::: SUPPLIED DATA :::
Lemma read_returns_contents_witness : ∃ b',
  iread 0 1 false 0x9000 4 100 demo_ifs =
    Ok (2, mkIFS b' (inodes demo_ifs) (cells demo_ifs)
      (set_kmem (put_bytes ∅ 0x9000 [255; 255]) (kernel demo_ifs))).
Proof.
  destruct (read_returns_contents 1 0 false (kernel_destination 0) {[60; 64]} demo_ifs demo_view 1 demo_inode
    0x9000 4 100 demo_txn) as (b' & v' & m' & E & Hp & _); [done|done|lia|lia|lia|simpl; lia|lia|lia| |done|].
  - intros k Hk. simpl in Hk. assert (k / BLOCK_SIZE = 0) as -> by (unfold BLOCK_SIZE; dlia).
    exists 60. split_and!; [done|done|set_solver|done|done].
  - exists b'. rewrite E. simpl in Hp. by rewrite Hp.
Defined.

(** ** The indirect block

    A file whose block 12 is disk block 5, by the first word of its indirect
    block 70.  [bmap] uses the buffer of block 70 without reading it, finds a
    zero there, and allocates a new block instead: the data of the file beyond
    its direct blocks is lost when the indirect block is not cached. *)
Definition demo_indirect : bytes := st32 zero_block 0 5.

Definition demo_big_file : IFS BufferCache :=
  mkIFS (mkFS (initializeBufferCache {[60 := demo_bitmap; 70 := demo_indirect]} 1) demo_super demo_log [])
    (make 8)
    {[1%positive := mkInode 1 1 1 SleepMutex.unlocked true
        (mkDiskInode T_FILE 0 0 1 20000 (seqZ 20 12) 70)]}
    (mkKMem ∅ 0 0).

Theorem bmap_ignores_indirect_block :
  ld32 demo_indirect 0 = 5 ∧
  match bmap 1 12 demo_big_file with Ok (b, _) => b = 64 | Err _ => False end.
Proof. split; [reflexivity|]. vm_compute. reflexivity. Qed.

End Inode.
(** *** Files of the image *)

(** The sector of block [j] of a file. *)
Definition block_no (im : gmap Z bytes) (d : DiskInode) (j : Z) : Z :=
  if j <? NUM_DIRECT_BLOCKS then default 0 (directBlocks d !! Z.to_nat j)
  else ld32 (dblock im (indirectBlock d)) (4 * (j - NUM_DIRECT_BLOCKS)).

(** Byte [k] of a file, through direct and indirect blocks. *)
Definition image_byte (im : gmap Z bytes) (d : DiskInode) (k : Z) : Z :=
  ld8 (dblock im (block_no im d (k / BLOCK_SIZE))) (k mod BLOCK_SIZE).

(** File [i] with inode [d] has [nb] blocks of its own and contents [c]. *)
Record file_ok (im : gmap Z bytes) (own : Z → option slot) (i : Z) (d : DiskInode)
    (c : bytes) (nb : Z) : Prop := {
  fo_nb : 0 <= nb <= MAX_FILE;
  fo_len : Z.of_nat (length c) <= BLOCK_SIZE * nb;
  fo_direct : length (directBlocks d) = 12%nat;
  fo_blocks j : 0 <= j < nb → own (block_no im d j) = Some (i, Some j);
  fo_rest j : nb <= j < NUM_DIRECT_BLOCKS → block_no im d j = 0;
  fo_indirect : (indirectBlock d = 0 ∧ nb <= NUM_DIRECT_BLOCKS) ∨
    (own (indirectBlock d) = Some (i, None) ∧
     ∀ j, Z.max nb NUM_DIRECT_BLOCKS <= j < MAX_FILE → block_no im d j = 0);
  fo_bytes k x : c !! k = Some x → image_byte im d (Z.of_nat k) = x;
}.

Lemma block_no_direct im im' d j : j < NUM_DIRECT_BLOCKS → block_no im' d j = block_no im d j.
Proof. intros Hj. unfold block_no. by destruct (Z.ltb_spec j NUM_DIRECT_BLOCKS); [|lia]. Qed.

Lemma block_no_same im im' d j :
  dblock im' (indirectBlock d) = dblock im (indirectBlock d) → block_no im' d j = block_no im d j.
Proof. intros E. unfold block_no. by rewrite E. Qed.

Lemma block_no_direct_eq im d j : j < NUM_DIRECT_BLOCKS →
  block_no im d j = default 0 (directBlocks d !! Z.to_nat j).
Proof. intros Hj. unfold block_no. by destruct (Z.ltb_spec j NUM_DIRECT_BLOCKS); [|lia]. Qed.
:::
• [EXERCISE DESCRIPTION]
Please transcribe only the lines in the records above running from the line that has "im d j = 0);" through the line that has "Lemma block_no_direct im", both included, exactly as they appear.

• [RESPONSE AREA]
     ∀ j, Z.max nb NUM_DIRECT_BLOCKS <= j < MAX_FILE → block_no im d j = 0);
  fo_bytes k x : c !! k = Some x → image_byte im d (Z.of_nat k) = x;
}.

Lemma block_no_direct im im' d j : j < NUM_DIRECT_BLOCKS → block_no im' d j = block_no im d j.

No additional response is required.